For the duration of Ocean Week, Saving Seafood will share materials related to the sustainable and economically vital U.S. commercial fishing and seafood industries, including information tied directly to events being organized as part of the NMSF conference.
To kick off the week, Saving Seafood is sharing the following article on the importance of eating fish to global food security and the environment. It was written by renowned fisheries scientist Dr. Ray Hilborn and published by the Oxford University Press Blog last week:
The famous ocean explorer, Sylvia Earle, has long advocated that people stop eating fish. Recently, George Monbiot made a similar plea in The Guardian – there’s only one way to save the life in our oceans, stop eating fish – which, incidentally, would condemn several million people to starvation.
In both cases, it’s facile reasoning. The oceans may suffer from many things, but fishing isn’t the biggest. Earle and Monbiot’s sweeping pronouncements lack any thought for the consequences of rejecting fish and substituting fish protein for what? Steak? That delicious sizzler on your plate carries the most appallingly large environmental costs regarding fresh water, grain production, land use, erosion, loss of topsoil, transportation, you name it.

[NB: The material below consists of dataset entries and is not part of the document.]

(* ===== verification/Scheduling.v ===== *)
(** Candidate discovery and ordering ([src/internal/queue]: the first half of
    reconcile.go and scheduling.go): the ref grammar, per-tick bookkeeping of
    FIFO positions and parks, priority inheritance along dependencies, the pick
    that respects both, and the planner behind priority and move commands.

    Go ranges over maps in an unspecified order. Where a loop's effect could
    depend on it, the definition takes the order as a list of keys. *)
From S2P Require Import Prelude GoString Core Slots Daemon Controls.
From Stdlib Require Import Ascii.

Open Scope string_scope.
Open Scope list_scope.
Open Scope Z_scope.

(** ** Candidate refs *)

(** src/internal/queue/reconcile.go:23-23 [candidatePrefix] *)
Definition candidatePrefix := "refs/heads/for/".

(** src/internal/queue/reconcile.go:32-56 [parseCandidateRef] Target, user and
    topic. *)
Definition parseCandidateRef (ref : string) : option (string * string * string) :=
  match strip_prefix (to_bytes candidatePrefix) (to_bytes ref) with
  | None => None
  | Some rest =>
      match cut_at "/"%char rest with
      | None | Some ([], _) | Some (_, []) => None
      | Some (target, remainder) =>
          match cut_at "/"%char remainder with
          | Some ([], _) | Some (_, []) => None
          | Some (user, topic) => Some (of_bytes target, of_bytes user, of_bytes topic)
          | None => Some (of_bytes target, "", of_bytes remainder)
          end
      end
  end.

(** src/internal/queue/reconcile.go:60-70 [discoverCandidates] *)
Definition discoverCandidates (target : string) (refs : gmap string string) : gmap string Candidate :=
  map_imap (fun ref sha =>
    match parseCandidateRef ref with
    | Some (t, user, topic) =>
        if String.eqb t target
        then Some (zeroCandidate <| c_Ref := ref |> <| c_Target := target |> <| c_User := user |>
                     <| c_Topic := topic |> <| c_SHA := sha |>)
        else None
    | None => None
    end) refs.
(* ===== verification/Spec.v ===== *)
(** Check specs ([src/internal/config/checks.go], servicekey.go and the first
    half of [src/internal/queue/checkspec.go]): what a parsed spec must satisfy,
    its dependency graphs, the deploy subgraph an environment selects, the
    capability gates, and the nodes a run is built from.

    KDL parsing is third-party code; a [CheckSpec] here is its result. *)
From S2P Require Import Prelude GoString Core Slots Daemon Controls CheckGraph.
From Stdlib Require Import Ascii.

Open Scope string_scope.
Open Scope list_scope.
Open Scope Z_scope.

(** ** Data *)

(** src/internal/config/checks.go:237-240 [EnvVar] *)
Record EnvVar := mkEnvVar { ev_Name : string; ev_Value : string }.

#[export] Instance EnvVar_eq_dec : EqDecision EnvVar.
Proof. solve_decision. Defined.

(** src/internal/config/checks.go:251-288 [Service] *)
Record Service := mkService {
  sv_Name : string;
  sv_Image : string;
  sv_Port : Z;
  sv_Env : list EnvVar;
  sv_ReadyCommand : list string;
  sv_ReadyTimeout : Z;
  sv_IdleTTL : Z;
  sv_Memory : string;
  sv_CPUs : string;
}.

#[export] Instance Service_eta : Eta Service := fun s => mkService (sv_Name s) (sv_Image s)
  (sv_Port s) (sv_Env s) (sv_ReadyCommand s) (sv_ReadyTimeout s) (sv_IdleTTL s)
  (sv_Memory s) (sv_CPUs s).

(** src/internal/config/checks.go:158-168 [Image] *)
Record Image := mkImage { im_Name : string; im_Command : list string; im_Executor : string }.

(** src/internal/config/checks.go:190-214 [Receipt] *)
Record Receipt := mkReceipt {
  rc_Name : string;
  rc_Command : list string;
  rc_Executor : string;
  rc_Image : string;
  rc_After : list string;
}.

(** src/internal/config/checks.go:219-234 [DeployNode] *)
Record DeployNode := mkDeployNode {
  dn_Name : string;
  dn_Command : list string;
  dn_After : list string;
  dn_Executor : string;
}.

(** src/internal/config/checks.go:17-94 [CheckSpec] *)
Record CheckSpec := mkCheckSpec {
  sp_Checks : list Check;
  sp_Services : list Service;
  sp_Images : list Image;
  sp_Receipts : list Receipt;
  sp_MaxParallel : Z;
  sp_Deploys : list DeployNode;
  sp_Workspace : string;
}.

#[export] Instance CheckSpec_eta : Eta CheckSpec := fun s => mkCheckSpec (sp_Checks s)
  (sp_Services s) (sp_Images s) (sp_Receipts s) (sp_MaxParallel s) (sp_Deploys s) (sp_Workspace s).

(** src/internal/config/checks.go:779-784 [Receipt] The method. *)
Definition spec_Receipt (cs : CheckSpec) : option Receipt := head (sp_Receipts cs).

(** src/internal/config/checks.go:773-773 [Isolated] *)
Definition Isolated (cs : CheckSpec) : bool := String.eqb (sp_Workspace cs) "isolated".

(** src/internal/config/checks.go:306-316 [RequiresServices] *)
Definition RequiresServices (cs : CheckSpec) : bool :=
  (0 <? length (sp_Services cs))%nat || existsb (fun c => (0 <? length (k_Needs c))%nat) (sp_Checks cs).

(** src/internal/config/daemon.go:106-106 [defaultReadyTimeout] *)
Definition defaultReadyTimeout : Z := 60 * 1000000000.
(** src/internal/config/daemon.go:107-107 [defaultIdleTTL] *)
Definition defaultIdleTTL : Z := 30 * 60 * 1000000000.

(** src/internal/config/checks.go:322-329 [applyServiceDefaults] *)
Definition applyServiceDefaults (s : Service) : Service :=
  let s := if sv_ReadyTimeout s =? 0 then s <| sv_ReadyTimeout := defaultReadyTimeout |> else s in
  if sv_IdleTTL s =? 0 then s <| sv_IdleTTL := defaultIdleTTL |> else s.

(** [unicode.ToUpper], as far as an ASCII letter comes out. *)
Definition upper_rune (r : Z) : Z :=
  if between 97 122 r then r - 32 else if r =? 305 then 73 else if r =? 383 then 83 else r.

(** src/internal/config/checks.go:339-351 [envSafeName] *)
Definition envSafeName (name : string) : string :=
  of_bytes (map (fun r => let u := upper_rune r in
    if between 65 90 u || between 48 57 u then val_byte u else val_byte 95) (runes name)).

Definition digits (b : bytes) : bool :=
  negb (bool_decide (b = [])) && forallb (fun a => between 48 57 (byte_val a)) b.

(** Bytes the case-insensitive class [[bkmg]] accepts at the end: the letters
    in both cases and the Kelvin sign, which folds to [k]. *)
Definition unit_suffixes : list bytes :=
  map (map val_byte) ([[66]; [75]; [77]; [71]; [98]; [107]; [109]; [103]; [226; 132; 170]] ++ [[]]).

(** src/internal/config/checks.go:296-296 [memoryPattern] *)
Definition memoryPattern (s : string) : bool :=
  existsb (fun suf => let b := to_bytes s in
    let n := (length b - length suf)%nat in
    bool_decide (drop n b = suf) && (length suf <=? length b)%nat && digits (take n b)) unit_suffixes.

(** src/internal/config/checks.go:297-297 [cpusPattern] *)
Definition cpusPattern (s : string) : bool :=
  match cut_at "."%char (to_bytes s) with
  | Some (x, y) => digits x && digits y
  | None => digits (to_bytes s)
  end.

(** ** Validation

    An [error] is [option string]; the first failing condition decides. *)
Fixpoint first_error (l : list (bool * string)) : option string :=
  match l with
  | [] => None
  | (true, msg) :: _ => Some msg
  | (false, _) :: rest => first_error rest
  end.

Fixpoint first_some {A} (f : A -> option string) (l : list A) : option string :=
  match l with
  | [] => None
  | x :: rest => match f x with Some e => Some e | None => first_some f rest end
  end.

Definition orElse (a b : option string) : option string := match a with Some e => Some e | None => b end.
Infix "orelse" := orElse (at level 60, right associativity).

(** The first element of [l] whose name was already seen. *)
Fixpoint dup_of {A} (name : A -> string) (seen : list string) (l : list A) : option A :=
  match l with
  | [] => None
  | x :: rest => if bool_decide (name x ∈ seen) then Some x else dup_of name (name x :: seen) rest
  end.

Section Validate.
(** [time.Duration.String] *)
Context (durationString : Z -> string).
(* ===== verification/Governor.v ===== *)
(** Adaptive concurrency ([src/internal/queue/adaptive.go]): a per-target limit
    that grows by one after enough clean landings and halves on failed or
    invalidated work, and the admission limit derived from it. *)
From S2P Require Import Prelude Core Slots Daemon Controls.

Open Scope string_scope.
Open Scope list_scope.
Open Scope Z_scope.

Section Governor.
Context (cfg : Config).
Implicit Types (t : Target) (d : Daemon) (r : run) (g : Governor).

(** src/internal/queue/adaptive.go:43-48 [schedulingCeiling] *)
Definition schedulingCeiling t : Z :=
  if String.eqb (t_Mode t) "batch" then Z.max 1 (t_MaxBatch t) else Z.max 1 (t_Window t).

(** src/internal/queue/adaptive.go:49-57 [governor] The caller holds an adaptive
    target; [ad] is its configuration. *)
Definition governor t (ad : AdaptiveScheduling) d : Governor :=
  let g := cs_Governors (d_controls d) !!! t_Name t else zeroGovernor in
  let g := if g_Limit g =? 0
           then g <| g_Limit := Z.max 1 (ad_Start ad) |> <| g_Reason := "starting conservatively" |> else g in
  g <| g_Limit ::= (fun l => Z.min (schedulingCeiling t) (Z.max 1 l)) |>.

(** src/internal/queue/adaptive.go:58-80 [adaptiveLimit] [pressure] is the answer
    of [ExecutionPressure]. *)
Definition adaptiveLimit (pressure : bool) t d : Z * Daemon :=
  let limit :=
    match t_Adaptive t with
    | None => schedulingCeiling t
    | Some ad =>
        let g := governor t ad d in
        if Saturated (d_slots d) || pressure then Z.min (g_Limit g) (Z.max 1 (ad_Start ad)) else g_Limit g
    end in
  (limit, d <| d_admission ::= <[t_Name t := limit]> |>).

(** src/internal/queue/adaptive.go:26-41 [Scheduling] *)
Record Scheduling := mkScheduling {
  sc_Admission : Z;
  sc_CapacityLimited : bool;
  sc_Mode : string;
  sc_Ceiling : Z;
  sc_Governor : Governor;
}.

(** src/internal/queue/adaptive.go:81-92 [schedulingSnapshot] The governor's
    counters are copied as they are. *)
Definition schedulingSnapshot t d : option Scheduling :=
  match t_Adaptive t with
  | None => None
  | Some ad =>
      let g := governor t ad d in
      let admission := d_admission d !!! t_Name t else 0 in
      let admission := if admission =? 0 then g_Limit g else admission in
      let admission := Z.min admission (g_Limit g) in
      Some (mkScheduling admission (admission <? g_Limit g) (t_Mode t) (schedulingCeiling t) g)
  end.

(** src/internal/core/types.go:301-326 [Outcome] *)
Definition outcomeCode (o : Outcome) : Z :=
  match o with
  | OutcomeLanded => 0 | OutcomeRejected => 1 | OutcomeConflict => 2 | OutcomeSkipped => 3 | OutcomeError => 4
  end.

(** src/internal/queue/adaptive.go:102-104 [governorFeedback] What a run spent, as the loop over its results accumulates it. *)
Record Spending := mkSpending { sn_spent : float64; sn_wasted : float64; sn_retried : bool; sn_executed : bool }.

(** src/internal/queue/adaptive.go:102-122 [governorFeedback] *)
Definition spend (acc : Spending) (p : string * CheckResult) : Spending :=
  let result := snd p in
  if r_Reused result then acc
  else
    let cpu := r_UserCPU result + r_SysCPU result in
    let cost := f64_max0 (Seconds (if 0 <? cpu then cpu else r_Duration result)) in
    mkSpending (f64_add (sn_spent acc) cost)
      (if String.eqb (r_VerificationID result) "" then f64_add (sn_wasted acc) cost else sn_wasted acc)
      (sn_retried acc || (1 <? length (r_TestAttempts result))%nat)
      (sn_executed acc || negb (bool_decide (r_Status result = CheckSkipped))).

Definition spending r : Spending :=
  let s := fold_left spend (map_to_list (u_results r)) (mkSpending f64_zero f64_zero false false) in
  mkSpending (sn_spent s) (f64_add (sn_wasted s) (u_abandonedSeconds r)) (sn_retried s) (sn_executed s).

(** src/internal/queue/adaptive.go:128-145 [governorFeedback] A landing. *)
Definition governLanded t (ad : AdaptiveScheduling) r (s : Spending) g : Governor :=
  let g := g <| g_Landed ::= Z.add (Z.of_nat (length (u_members r))) |>
             <| g_UsefulSeconds ::= (fun x => f64_add x (sn_spent s)) |> in
  if sn_retried s then
    g <| g_Retried ::= Z.succ |> <| g_Clean := 0 |> <| g_Reason := "retry recovered; holding concurrency" |>
  else if sn_executed s then
    let g := g <| g_Clean ::= Z.succ |> <| g_Reason := "clean landing" |> in
    if Z.max 1 (ad_Successes ad) <=? g_Clean g then
      g <| g_Limit ::= (fun l => Z.min (schedulingCeiling t) (l + 1)) |> <| g_Clean := 0 |>
        <| g_Reason := "clean landings increased concurrency" |>
    else g
  else g <| g_Reason := "reused evidence; holding concurrency" |>.

(** src/internal/queue/adaptive.go:146-161 [governorFeedback] Failed or
    invalidated work. *)
Definition governBack (s : Spending) (reason : string) g : Governor :=
  g <| g_WastedSeconds ::= (fun x => f64_add x (sn_wasted s)) |> <| g_Clean := 0 |>
    <| g_Limit ::= (fun l => Z.max 1 (Z.quot l 2)) |> <| g_Reason := reason |>.

(** src/internal/queue/adaptive.go:127-164 [governorFeedback] The updated
    governor, if this outcome is evidence. *)
Definition govern t (ad : AdaptiveScheduling) r (outcome : Outcome) g : option Governor :=
  let s := spending r in
  if bool_decide (outcome = OutcomeSkipped) && f64_is_zero (sn_wasted s) then None
  else
    match outcome with
    | OutcomeLanded => Some (governLanded t ad r s g)
    | OutcomeRejected | OutcomeError =>
        if bool_decide (u_verdict r = verdictRejected) || bool_decide (u_verdict r = verdictErrored)
        then Some (governBack s "failed validation reduced concurrency" (g <| g_Failed ::= Z.succ |>))
        else None
    | OutcomeSkipped =>
        Some (governBack s "invalidated work reduced concurrency" (g <| g_Invalidated ::= Z.succ |>))
    | OutcomeConflict => None
    end.

(** src/internal/queue/adaptive.go:98-98 [governorFeedback] *)
Definition feedbackID r (outcome : Outcome) : string :=
  u_runID r +:+ "/" +:+ pretty (outcomeCode outcome).

(** src/internal/queue/adaptive.go:165-175 [governorFeedback] *)
Definition remember (id : string) (now : Z) g : Governor :=
  let recent := g_Recent g ++ [id] in
  g <| g_At := now |>
    <| g_Recent := if (128 <? length recent)%nat then drop (length recent - 128) recent else recent |>.

(** src/internal/queue/adaptive.go:93-176 [governorFeedback] *)
Definition governorFeedback t r (outcome : Outcome) d : Daemon :=
  match t_Adaptive t with
  | None => d
  | Some ad =>
      if negb (String.eqb (u_emergencyReason r) "") then d
      else
        let g := governor t ad d in
        let id := feedbackID r outcome in
        if bool_decide (id ∈ g_Recent g) then d
        else
          match govern t ad r outcome g with
          | None => d
          | Some g =>
              let g := remember id (d_now d) g in
              snd (saveControls cfg (d_controls d <| cs_Governors ::= <[t_Name t := g]> |>) d)
          end
  end.
End Governor.

(** ** Bounds and feedback *)

Lemma governor_limit t ad d : 1 <= g_Limit (governor t ad d) <= schedulingCeiling t.
Proof.
  assert (1 <= schedulingCeiling t) by (unfold schedulingCeiling; case_match; lia).
  unfold governor. simpl. lia.
Qed.

Lemma remember_recent id now g :
  (length (g_Recent g) <= 128)%nat ->
  id ∈ g_Recent (remember id now g) /\ (length (g_Recent (remember id now g)) <= 128)%nat.
Proof.
  intros H. unfold remember. simpl. rewrite length_app. simpl.
  destruct (Nat.ltb_spec 128 (length (g_Recent g) + 1)).
  - split; [|rewrite length_drop, length_app; simpl; lia].
    rewrite drop_app_le by lia. apply elem_of_app. right. apply list_elem_of_here.
  - split; [apply elem_of_app; right; apply list_elem_of_here|]. rewrite length_app. simpl. lia.
Qed.

Lemma govern_recent t ad r o g g' : govern t ad r o g = Some g' -> g_Recent g' = g_Recent g.
Proof.
  unfold govern, governLanded, governBack. intros H.
  destruct (_ && f64_is_zero _); [done|]. destruct o; try done; revert H;
    repeat case_match; intros; simplify_eq; done.
Qed.

(** How an outcome moves the limit. *)
Lemma govern_limit t ad r o g g' :
  1 <= g_Limit g <= schedulingCeiling t -> govern t ad r o g = Some g' ->
  1 <= g_Limit g' <= schedulingCeiling t /\
  (if bool_decide (o = OutcomeLanded) then g_Limit g <= g_Limit g' <= g_Limit g + 1
   else g_Limit g' = Z.max 1 (g_Limit g / 2)).
Proof.
  intros Hg. unfold govern. destruct (_ && f64_is_zero _); [done|].
  assert (Z.quot (g_Limit g) 2 = g_Limit g / 2) as Hq by (apply Z.quot_div_nonneg; lia).
  assert (g_Limit g / 2 <= g_Limit g) by (apply Z.div_le_upper_bound; lia).
  destruct o; rewrite ?(bool_decide_true (OutcomeLanded = _)), ?bool_decide_false by done;
    try destruct (_ || _); intros E; simplify_eq; try (unfold governBack; simpl; rewrite Hq; lia).
  unfold governLanded. destruct (spending r) as [? ? [] []]; simpl; try lia.
  destruct (Z.leb_spec (Z.max 1 (ad_Successes ad)) (Z.succ (g_Clean g))); simpl; lia.
Qed.

(** The governor a target has after its controls were saved. *)
Lemma governor_saved cfg t ad g d :
  1 <= g_Limit g <= schedulingCeiling t ->
  governor t ad (snd (saveControls cfg (d_controls d <| cs_Governors ::= <[t_Name t := g]> |>) d)) = g.
Proof.
  intros Hg. destruct (saveControls_cases cfg (d_controls d <| cs_Governors ::= <[t_Name t := g]> |>) d)
    as (s & (i & j & ->) & H).
  set (d' := snd _) in *.
  assert (cs_Governors (d_controls d') = <[t_Name t := g]> (cs_Governors (d_controls d))) as E
    by (destruct H as [(_ & -> & _)|(_ & err & ->)]; done).
  unfold governor. rewrite E, lookup_insert_eq. change (default zeroGovernor (Some g)) with g.
  rewrite (proj2 (Z.eqb_neq (g_Limit g) 0)) by lia. destruct g as [l ? ? ? ? ? ? ? ? ? ?]. simpl in *.
  by rewrite Z.max_r, Z.min_r by lia.
Qed.

(** Additive increase, multiplicative decrease. Whatever a run reports, the
    target's limit stays between 1 and its configured ceiling; a landing raises
    it by at most one and never lowers it, while failed or invalidated work
    halves it (never below 1) or, when it is no evidence of check health,
    leaves it. The feedback memory stays within 128 entries, reporting the same
    run and outcome again changes nothing, and emergency runs and
    non-adaptive targets never move the limit. *)
Theorem governor_aimd cfg t ad r o d :
  t_Adaptive t = Some ad -> (length (g_Recent (governor t ad d)) <= 128)%nat ->
  let d' := governorFeedback cfg t r o d in
  let g := governor t ad d in
  let g' := governor t ad d' in
  1 <= g_Limit g' <= schedulingCeiling t /\
  (length (g_Recent g') <= 128)%nat /\
  (g_Limit g' = g_Limit g \/
   if bool_decide (o = OutcomeLanded) then g_Limit g' = g_Limit g + 1 else g_Limit g' = Z.max 1 (g_Limit g / 2)) /\
  governorFeedback cfg t r o d' = d' /\
  (u_emergencyReason r <> "" -> d' = d).
Proof.
  intros Had Hlen d' g g'.
  assert (d' = d \/ (u_emergencyReason r = "" /\ exists g1, govern t ad r o g = Some g1 /\
    d' = snd (saveControls cfg (d_controls d <| cs_Governors ::=
           <[t_Name t := remember (feedbackID r o) (d_now d) g1]> |>) d))) as Hd'.
  { unfold d', governorFeedback. rewrite Had. fold g.
    destruct (String.eqb_spec (u_emergencyReason r) ""); cbn [negb]; [|by left].
    destruct (bool_decide (feedbackID r o ∈ g_Recent g)); [by left|].
    destruct (govern t ad r o g) as [g1|] eqn:E; [right; eauto|by left]. }
  pose proof (governor_limit t ad d) as Hg. fold g in Hg.
  destruct Hd' as [E|[Hem (g1 & Hg1 & E)]].
  { unfold g'. rewrite E. fold g. split; [done|]. split; [done|]. split; [by left|].
    split; [|done]. unfold d' in E. by rewrite E. }
  destruct (govern_limit t ad r o g g1 Hg Hg1) as [Hl Hmove].
  assert (g' = remember (feedbackID r o) (d_now d) g1) as Eg'.
  { unfold g'. rewrite E. apply governor_saved. exact Hl. }
  pose proof (govern_recent t ad r o g g1 Hg1) as Hrec.
  destruct (remember_recent (feedbackID r o) (d_now d) g1) as [Hin Hlen']; [by rewrite Hrec|].
  split; [by rewrite Eg'|]. split; [by rewrite Eg'|]. split; [|split; [|done]].
  - rewrite Eg'. change (g_Limit (remember _ _ g1)) with (g_Limit g1). revert Hmove. destruct (bool_decide (o = OutcomeLanded)); intros Hmove; [|by right].
    destruct (Z.eq_dec (g_Limit g1) (g_Limit g)); [by left|right; lia].
  - unfold governorFeedback. rewrite Had, Hem. change (negb (String.eqb "" "")) with false.
    cbv iota. change (governor t ad d') with g'. rewrite Eg'. by rewrite bool_decide_true.
Qed.

(** An adaptive speculating target. *)
Definition demoAdaptive : Target :=
  mkTarget "main" "main" "squash" "speculate" 1 4 "serial" (Some (mkAdaptive 2 1)).

Definition landedRun : run :=
  mkRun f64_zero "" "" false false "main" [] "base" "tip" "tree" false "" "run-1" [] 1
    ∅ {[ "unit" := zeroCheckResult <| r_Status := CheckPassed |> ]} ∅ "" ∅ true None "" "" "" false verdictGreen false "".

Lemma governor_aimd_witness :
  g_Limit (governor demoAdaptive (mkAdaptive 2 1) (governorFeedback demoConfig demoAdaptive landedRun OutcomeLanded demoDaemon)) = 3 /\
  governorFeedback demoConfig demoAdaptive landedRun OutcomeLanded
    (governorFeedback demoConfig demoAdaptive landedRun OutcomeLanded demoDaemon)
  = governorFeedback demoConfig demoAdaptive landedRun OutcomeLanded demoDaemon.
Proof.
  split; [vm_compute; reflexivity|].
  refine (proj1 (proj2 (proj2 (proj2 (governor_aimd demoConfig demoAdaptive (mkAdaptive 2 1) landedRun OutcomeLanded demoDaemon _ _))))).
  - reflexivity.
  - vm_compute. lia.
Defined.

Luckily for our planet, not everyone eats steak. You’re vegan, you say, and your conscience is clean. An admirable choice – so long as there aren’t too many of you. For the sake of argument and numbers, let us assume that we can substitute plant protein in the form of tofu, made from soybeans, for fish protein. Soybeans need decent land; in fact it would take 2.58 times the land area of England to produce enough tofu to substitute for no longer available fish. That extra amount of decent arable land just isn’t available – unless we can persuade Brazil, Ecuador and Columbia to cut down more of the Amazon rainforest. We would also add 1.71 times the amount of greenhouse gases that it takes to catch the fish.
And, again for the sake of argument, were we to substitute beef for fish, we would need 192.43 Englands to raise all that cattle and greenhouse gases would rocket to 42.4 times what they are from fishing.
But aren’t there alternatives that we can eat with a clean conscience? It depends. First, we must accept the inescapable truth that everyone has to eat. You and I and another few billion humans right down to the single cell organisms. The second inescapable truth arises from the first but is often ignored, is that there is no free lunch. The big variable in this business of eating is deciding the appropriate price to the environment.